Alif Munim

Alif Munim


I'm a fourth-year undergraduate co-op student studying Computer Science and Psychology at Ryerson University. My aim is to achieve a deeper understanding of human perception and reasoning using machine learning. I am primarily interested in its applications in mitigating media bias and aiding biomedical professionals.

I'm incredibly fortunate to be supervised by Dr. Dafna Sussman as a computer vision research assistant at Ryerson's Maternal-Fetal Imaging Lab, located at the iBEST institute. Prior to this, I was supervised by Dr. Eric Yu at the University of Toronto as a research assistant in natural language understanding and business automation.



Academic Experience

Classical vs Deep Learning Methods for Image Segmentation of Small Brain MRI Datasets

A review of approaches to overcome the challenges that exist in biomedical image processing; low segmentation accuracy, small datasets, and low resolution. I worked with Dr. Dafna Sussman, Daniel Nussey, and Rachita Singh at Ryerson's Maternal-Fetal Imaging Laboratory to compare u-nets, fully convolutional networks, and gradient-boosted ensemble models for the segmentation of brain metastases in <100 3D MRI scans.

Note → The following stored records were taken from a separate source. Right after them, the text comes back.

(* ===== verification/Quic.v ===== *)
(** The QUIC server, [crates/server/src/quic.rs]: building the endpoint from the
    configuration, and the accept loop with the tasks it spawns.

    s2n-quic is the class [S2nQuic]: its builders are types, each builder call is
    an operation that may fail.  The loop and its tasks are a state with one
    operation per thing that can happen next; a [reachable] state is one that some
    interleaving of them leads to. *)
From S2P Require Import Prelude Errors Messages ClientId Parser SocketAddr Config.
From S2P Require Import Handshake Client.
Local Open Scope Z_scope.

(** ** The endpoint *)

(** [BoxError] is [Box<dyn Error + Send + Sync>], the type [?] converts into. *)
Class S2nQuic `{ExternalErrors} := {
  BoxError : Type;
  from_io_error : IoError -> BoxError;
  IoBuilder : Type;
  Io : Type;
  io_builder : IoBuilder;
  with_receive_address : SocketAddr.SocketAddr -> IoBuilder -> result BoxError IoBuilder;
  with_gso : bool -> IoBuilder -> result BoxError IoBuilder;
  with_gro : bool -> IoBuilder -> result BoxError IoBuilder;
  io_build : IoBuilder -> result BoxError Io;
  LimitsBuilder : Type;
  Limits : Type;
  limits_builder : LimitsBuilder;
  with_inflight_handshake_limit : usize -> LimitsBuilder -> result BoxError LimitsBuilder;
  limits_build : LimitsBuilder -> result BoxError Limits;
  limits_default : Limits;
  TlsBuilder : Type;
  Tls : Type;
  tls_builder : TlsBuilder;
  with_certificate : string -> string -> TlsBuilder -> result BoxError TlsBuilder;
  with_client_authentication : TlsBuilder -> result BoxError TlsBuilder;
  tls_build : TlsBuilder -> result BoxError Tls;
  ServerBuilder : Type;
  Server : Type;
  server_builder : ServerBuilder;
  with_tls : Tls -> ServerBuilder -> result BoxError ServerBuilder;
  with_io : Io -> ServerBuilder -> result BoxError ServerBuilder;
  with_endpoint_limits : Limits -> ServerBuilder -> result BoxError ServerBuilder;
  server_start : ServerBuilder -> result BoxError Server;
  local_addr : Server -> result BoxError SocketAddr.SocketAddr;
}.

(** A computation without errors, used where errors are possible. *)
Definition infallible {E A} (m : result Empty_set A) : result E A :=
  map_err (λ e : Empty_set, match e with end) m.

Section start.
Context `{S2nQuic, Tracing, !TLSConfig.Fs}.

Definition build_io (config : ServerConfig) (addr : SocketAddr.SocketAddr)
  : result BoxError Io :=
  io ← with_receive_address addr io_builder;
  io ← with_gso (enable_gso (quic config)) io;
  io ← with_gro (enable_gro (quic config)) io;
  io_build io.

Definition build_endpoint_limits (config : ServerConfig) : result BoxError Limits :=
  match endpoint_limits (quic config) with
  | Some limit =>
      b ← with_inflight_handshake_limit limit limits_builder;
      limits_build b
  | None => Ok limits_default
  end.

Definition build_tls (config : ServerConfig) : result BoxError Tls :=
  cert ← map_err from_io_error (TLSConfig.cert_file_path (tls (quic config)));
  key ← map_err from_io_error (TLSConfig.key_file_path (tls (quic config)));
  b ← with_certificate cert key tls_builder;
  if tls_verify config then
    b ← with_client_authentication b;
    tls_build b
  else tls_build b.

(** [start] up to the spawn of the accept loop: the address it returns, and the
    server the loop owns. *)
Definition start (config : ServerConfig)
  : result BoxError (SocketAddr.SocketAddr * Server) :=
  addr ← infallible (QuicConfig_socket_addr (quic config));
  io ← build_io config addr;
  endpoint_limits_config ← build_endpoint_limits config;
  tls ← build_tls config;
  b ← with_tls tls server_builder;
  b ← with_io io b;
  b ← with_endpoint_limits endpoint_limits_config b;
  server ← server_start b;
  local_addr ← local_addr server;
  Ok (local_addr, server).
End start.

(** ** Streams *)

(** s2n-quic's stream and its [split]: the transport of a client. *)
Class BidirectionalStream (T Rd Wr : Type) := split : T -> Rd * Wr.
Definition BidirectionalStream_transport `{BidirectionalStream T Rd Wr}
  : Transport T Rd Wr := λ self, split self.

(** ** The accept loop *)

(** The receiving end of a channel once the sender, in the given state, is dropped:
    what was sent is still received, then the channel is closed. *)
Class OutboundHangUp (S Q : Type) := hang_up : S -> Q -> Q.

Section accept.
Context `{ExternalErrors, Tracing} {T Rd Wr R W S Q : Type}.
Context `{!Transport T Rd Wr, !FramedReader Rd R, !FramedWriter Wr W}.
Context `{!OutboundSender S, !OutboundReceiver Q, !OutboundChannel S Q}.
Context `{!OutboundHangUp S Q}.

(** [handle_bidirectional_stream]: make the client, then run it to its end. *)
Definition handle_bidirectional_stream {A} `{!Authenticator A} (fuel : nat)
    (counter : u64) (stream : T) (config : ServerConfig) (authenticator : A)
  : option (result ClientError.ClientError unit) :=
  match Client_new counter stream authenticator config with
  | Ok (client, (w, q), _) =>
      '(r, _, _) ← run (Rd:=Rd) fuel (client : Client A R S);
      Some r
  | Err e => match e : Empty_set with end
  | Panic => Some Panic
  end.

(** The two tasks of a stream: the session, which owns the client, and the writer
    that [Client::new] spawns, with its writer and its receiver as they are made. *)
Record stream_tasks : Type := mkStreamTasks {
  task_client : Client NoAuthAuthenticator R S;
  task_writer : W;
  task_receiver : Q;
}.

(** The tasks: the accept loop while [accepting], one task per open connection
    (named by the order of acceptance), and the two tasks of each stream.  A stream
    is in [sessions] while its session runs, in [writers] while only its writer
    does (with what [run] returned and the sender it left), and then in [ended]
    (with the writer as it is left).  The writer waits for the sender to be dropped,
    so it ends after the session; the two only share the channel, and what the
    writer does is told when it ends.  An error of a session is logged and goes
    nowhere else. *)
Record server_state : Type := mkServerState {
  shutdown : bool;
  accepting : bool;
  counter : u64;
  next_connection : nat;
  connections : list nat;
  sessions : list stream_tasks;
  writers : list (stream_tasks * result ClientError.ClientError unit * S);
  ended : list (stream_tasks * result ClientError.ClientError unit * S * W);
}.

(** The state when [start] spawns the loop. *)
Definition accept_init (counter : u64) : server_state :=
  mkServerState false true counter 0 [] [] [] [].

(** The token is cancelled. *)
Definition on_cancel (st : server_state) : option server_state :=
  Some (mkServerState true (accepting st) (counter st) (next_connection st)
    (connections st) (sessions st) (writers st) (ended st)).

(** The branch of [select!] on [shutdown.cancelled()]. *)
Definition on_shutdown (st : server_state) : option server_state :=
  if accepting st && shutdown st then
    Some (mkServerState (shutdown st) false (counter st) (next_connection st)
      (connections st) (sessions st) (writers st) (ended st))
  else None.

(** The branch on [server.accept()]; [false] is [None], the endpoint is closed. *)
Definition on_accept (connection : bool) (st : server_state) : option server_state :=
  if accepting st then
    if connection then
      Some (mkServerState (shutdown st) true (counter st) (next_connection st + 1)
        (next_connection st :: connections st) (sessions st) (writers st) (ended st))
    else
      Some (mkServerState (shutdown st) false (counter st) (next_connection st)
        (connections st) (sessions st) (writers st) (ended st))
  else None.

(** A round of a connection's task: [accept_bidirectional_stream] returns a
    stream, for which a session is spawned, or the task is over.  A session whose
    construction panics only ends its own task; its identifier is used up. *)
Definition on_stream (config : ServerConfig) (c : nat) (stream : option T)
    (st : server_state) : option server_state :=
  if bool_decide (c ∈ connections st) then
    match stream with
    | Some stream =>
        match Client_new (counter st) stream mkNoAuthAuthenticator config with
        | Ok (client, (w, q), counter) =>
            Some (mkServerState (shutdown st) (accepting st) counter
              (next_connection st) (connections st)
              (mkStreamTasks client w q :: sessions st) (writers st) (ended st))
        | Err e => match e : Empty_set with end
        | Panic =>
            Some (mkServerState (shutdown st) (accepting st)
              (ClientId_new (counter st)).2 (next_connection st) (connections st)
              (sessions st) (writers st) (ended st))
        end
    | None =>
        Some (mkServerState (shutdown st) (accepting st) (counter st)
          (next_connection st) (filter (.≠ c) (connections st)) (sessions st)
          (writers st) (ended st))
    end
  else None.

(** The session at an index runs to its end, which drops its sender. *)
Definition on_session_end (fuel : nat) (i : nat) (st : server_state)
  : option server_state :=
  t ← sessions st !! i;
  '(r, _, s) ← run (Rd:=Rd) fuel (task_client t);
  Some (mkServerState (shutdown st) (accepting st) (counter st) (next_connection st)
    (connections st) (base.delete i (sessions st)) ((t, r, s) :: writers st)
    (ended st)).

(** The writer at an index runs to its end. *)
Definition on_writer_end (fuel : nat) (i : nat) (st : server_state)
  : option server_state :=
  '(t, r, s) ← writers st !! i;
  w ← run_outbound_writer (Wr:=Wr) fuel (task_writer t) (hang_up s (task_receiver t));
  Some (mkServerState (shutdown st) (accepting st) (counter st) (next_connection st)
    (connections st) (sessions st) (base.delete i (writers st))
    ((t, r, s, w) :: ended st)).

Inductive event : Type :=
| Cancel
| Shutdown
| Accept (connection : bool)
| Stream (c : nat) (stream : option T)
| SessionEnd (fuel : nat) (i : nat)
| WriterEnd (fuel : nat) (i : nat).

Definition handle (config : ServerConfig) (e : event) (st : server_state)
  : option server_state :=
  match e with
  | Cancel => on_cancel st
  | Shutdown => on_shutdown st
  | Accept connection => on_accept connection st
  | Stream c stream => on_stream config c stream st
  | SessionEnd fuel i => on_session_end fuel i st
  | WriterEnd fuel i => on_writer_end fuel i st
  end.

(** Any interleaving of the events. *)
Fixpoint handle_all (config : ServerConfig) (es : list event) (st : server_state)
  : option server_state :=
  match es with
  | [] => Some st
  | e :: es => st ← handle config e st; handle_all config es st
  end.
End accept.
Arguments stream_tasks {_} R W S Q.
Arguments server_state {_ _} R W S Q.
Arguments event T : clear implicits.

Email Speech Act Classification for Task Automation

A collaborative effort between the University of Toronto and IBM's Center for Advanced Studies (CAS) to extend prior work in speech-act theory and bring it into the realm of deep learning. More specifically, we utilize earlier work by Carvalho and Cohen (2005) defining illocutionary points in "email speech acts" to build taxonomic word embeddings for semantic relatedness. I had the pleasure of being supervised by Dr. Eric Yu during my time contributing to this project. Our work culminated in the launch of IBM Watson Orchestrate, a productivity assistant that won a CES 2022 Innovation Award.



Industry Experience

Building Intelligent Enterprises with IBM Watson AIOps

IBM Cloud Pak for Watson AIOps is an intelligent IT solution for businesses. Using AI for predictive log analytics and anomaly detection, Watson AIOps automates complex IT processes and vastly reduces risk. As a software engineer intern on the Watson AIOps team, I took on a lead role in building efficient data pipelines for data cleaning, feature extraction, and AI training.